»»

Lemma mint_path log s m relayer h s' :
  ok s → fees_ok (prm (core s)) → inv log (bridge_state s) →
  relay_mint s m relayer h = (Ok (), s') →
  ∃ t, transfers (bridge_state s) !! message_id m = Some t ∧
    ok s' ∧ total s' = total s + t_amount t ∧ total s' ≤ Tokenomics.BUD_TOTAL_SUPPLY ∧
    prm (core s') = prm (core s) ∧ bridge_state s' = (mint (bridge_state s) m h).2 ∧
    locked_sum (bridge_state s') = locked_sum (bridge_state s) - t_amount t ∧
    transfers (bridge_state s') !! message_id m =
      Some (Bridge.with_status t (Minted (target_domain m))).
Proof.
  intros Hok [Hppm Hmin] Hinv. unfold relay_mint, get_transfer.
  destruct (transfers (bridge_state s) !! message_id m) as [t|] eqn:Ht; [|done]. cbn [ok_or].
  destruct (inv_shape _ _ Hinv _ _ Ht) as [_ Hamt].
  destruct (split_bridge_fee _ _ _) as [[x1 x2]|] eqn:Hsplit; [|done]. cbn [result_map_err].
  destruct (split_exact _ _ _ _ _ Hamt Hmin Hppm Hsplit) as (Hsum & Hx1 & Hx2).
  destruct (u64_checked_add x1 x2) as [minted|] eqn:Hadd; [|done]. cbn [ok_or].
  apply u64_checked_add_Some in Hadd.
  destruct (ensure_mint_headroom s minted) as [[]|] eqn:Hroom; [|done].
  destruct (mint (bridge_state s) m h) as [[[]|] b] eqn:Hmint; [|done]. cbn [result_map_err].
  destruct (with_bridge_ok s b Hok) as [Hok1 Ht1].
  destruct (try_mint_balance _ (t_recipient t) x1) as [[[]|] s2] eqn:H2; [|done].
  pose proof (try_mint_moves _ _ _ s2 Hok1 Hx1 H2) as Hm2.
  destruct (proj1 Hm2 Hok1) as [Hok2 Ht2]. intros H3.
  pose proof (try_mint_moves s2 relayer x2 s' Hok2 Hx2 H3) as Hm3.
  destruct (moves_trans _ _ _ _ _ Hm2 Hm3) as (Hm & Hb & Hp).
  destruct (Hm Hok1) as [Hok' Ht']. exists t.
  assert (0 < minted) as Hpos.
  { unfold split_bridge_fee, split_bridge_fee_u128 in Hsplit. destruct (Z.leb_spec (t_amount t)
      (Params.bridge_relayer_min_fee (Registry.params (registry (core s))))); [done|].
    unfold u64 in Hmin. unfold prm in Hmin. lia. }
  pose proof (headroom_spec s minted Hok Hpos Hroom).
  split; [done|]. split; [done|]. split; [lia|]. split; [lia|]. split; [done|]. split; [done|].
  rewrite Hb. cbn [bridge_state with_bridge].
  apply mint_ok in Hmint as (t' & r & _ & Ht0 & _ & _ & Hst & _ & ->).
  assert (t' = t) as -> by congruence. split; [|apply lookup_insert_eq].
  etrans; [exact (locked_move (with_replay (bridge_state s) r) _ t _ _ Ht)|].
  change (locked_sum (with_replay (bridge_state s) r)) with (locked_sum (bridge_state s)).
  unfold locked_amount. rewrite Hst. cbn. lia.
Qed.
(* ===== verification/ChainProps.v ===== *)
(** * The bridge of the chain: theorems

    [ChainRun] has the runs of the bridge methods of [Chain.v], interleaved
    with anything that leaves bridge, messages and relays alone (blocks,
    epochs, commitments).  [ChainSafety] shows that the chain refines the
    bridge state machine of [Bridge.v], that a relay is spent once and for
    all, that what is relayed or minted from a verified event is in the
    committed event tree, and where two methods do not fit each other. *)
From stdpp Require Import base tactics numbers list gmap strings sorting.
From Stdlib Require Import ZArith Lia.
From S2P Require Import Prelude Merkle Messages Bridge BridgeInv Relayer Economics Domains.
From S2P Require Import Registry Constitution Governance Commitments Ledger Supply Chain.
Import Message Chain.

Module ChainRun.

Section run.
Context `{Sha256} (proof_bytes : Event.MerkleProof → option bytes).

(** The chain and the messages its bridge methods were given. *)
Record run := { handled : list CrossDomainMessage; chain : Blockchain }.

Definition lane (c : Blockchain) (source target : DomainId) (owner : Address) : Z :=
  BridgeRun.lane_nonce (bridge c) source target owner.

Inductive step : run → run → Prop :=
  | step_asset l c asset domain :
      step {| handled := l; chain := c |}
           {| handled := l; chain := (register_bridge_asset c asset domain).2 |}
  | step_lock l c src tgt height index asset owner recipient amount expiry :
      let m := Bridge.lock_message src tgt height index asset owner recipient amount expiry
                 (lane c src tgt owner) in
      message_ok m → u64 amount → lane c src tgt owner < u64_max →
      step {| handled := l; chain := c |}
           {| handled := m :: l;
              chain := (lock_bridge_transfer c src tgt height index asset owner recipient
                          amount expiry).2 |}
  | step_burn l c id domain height index expiry :
      step {| handled := l; chain := c |}
           {| handled := l;
              chain := (burn_bridge_transfer_with_event c id domain height index expiry).2 |}
  | step_mint l c source height seq expected event proof relayer m :
      Event.message event = Some m → message_ok m →
      step {| handled := l; chain := c |}
           {| handled := m :: l;
              chain := (mint_bridge_transfer_from_verified_event c source height seq expected
                          event proof relayer).2 |}
  | step_unlock l c target height seq expected event proof :
      step {| handled := l; chain := c |}
           {| handled := l;
              chain := (unlock_bridge_transfer_from_verified_event c target height seq expected
                          event proof).2 |}
  | step_relay l c id relayer proof source m :
      (∀ p, Relayer.pending_relay (universal_relayer c) id = Some p →
         Event.message (Relayer.source_event p) = Some m) → message_ok m →
      step {| handled := l; chain := c |}
           {| handled := m :: l;
              chain := (submit_relay_proof proof_bytes c id relayer proof source).2 |}
  | step_retire l c height :
      step {| handled := l; chain := c |}
           {| handled := l; chain := sweep_retired_relays c height |}
  | step_sweep l c height :
      step {| handled := l; chain := c |}
           {| handled := l; chain := apply_bridge_sweep c height |}
  | step_other l c s t n :
      Ledger.bridge_state s = bridge c →
      step {| handled := l; chain := c |}
           {| handled := l;
              chain := {| account_state := s; settlement := t;
                          message_registry := message_registry c;
                          universal_relayer := universal_relayer c; chain_len := n |} |}.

««

EXERCISE AIM →
Among the entries above, the lines between the ones containing "step_relay l c" and "message_registry := message_registry", inclusive, are to be transcribed exactly. No other line is to be given.

ANSWER AREA →
  | step_relay l c id relayer proof source m :
      (∀ p, Relayer.pending_relay (universal_relayer c) id = Some p →
         Event.message (Relayer.source_event p) = Some m) → message_ok m →
      step {| handled := l; chain := c |}
           {| handled := m :: l;
              chain := (submit_relay_proof proof_bytes c id relayer proof source).2 |}
  | step_retire l c height :
      step {| handled := l; chain := c |}
           {| handled := l; chain := sweep_retired_relays c height |}
  | step_sweep l c height :
      step {| handled := l; chain := c |}
           {| handled := l; chain := apply_bridge_sweep c height |}
  | step_other l c s t n :
      Ledger.bridge_state s = bridge c →
      step {| handled := l; chain := c |}
           {| handled := l;
              chain := {| account_state := s; settlement := t;
                          message_registry := message_registry c;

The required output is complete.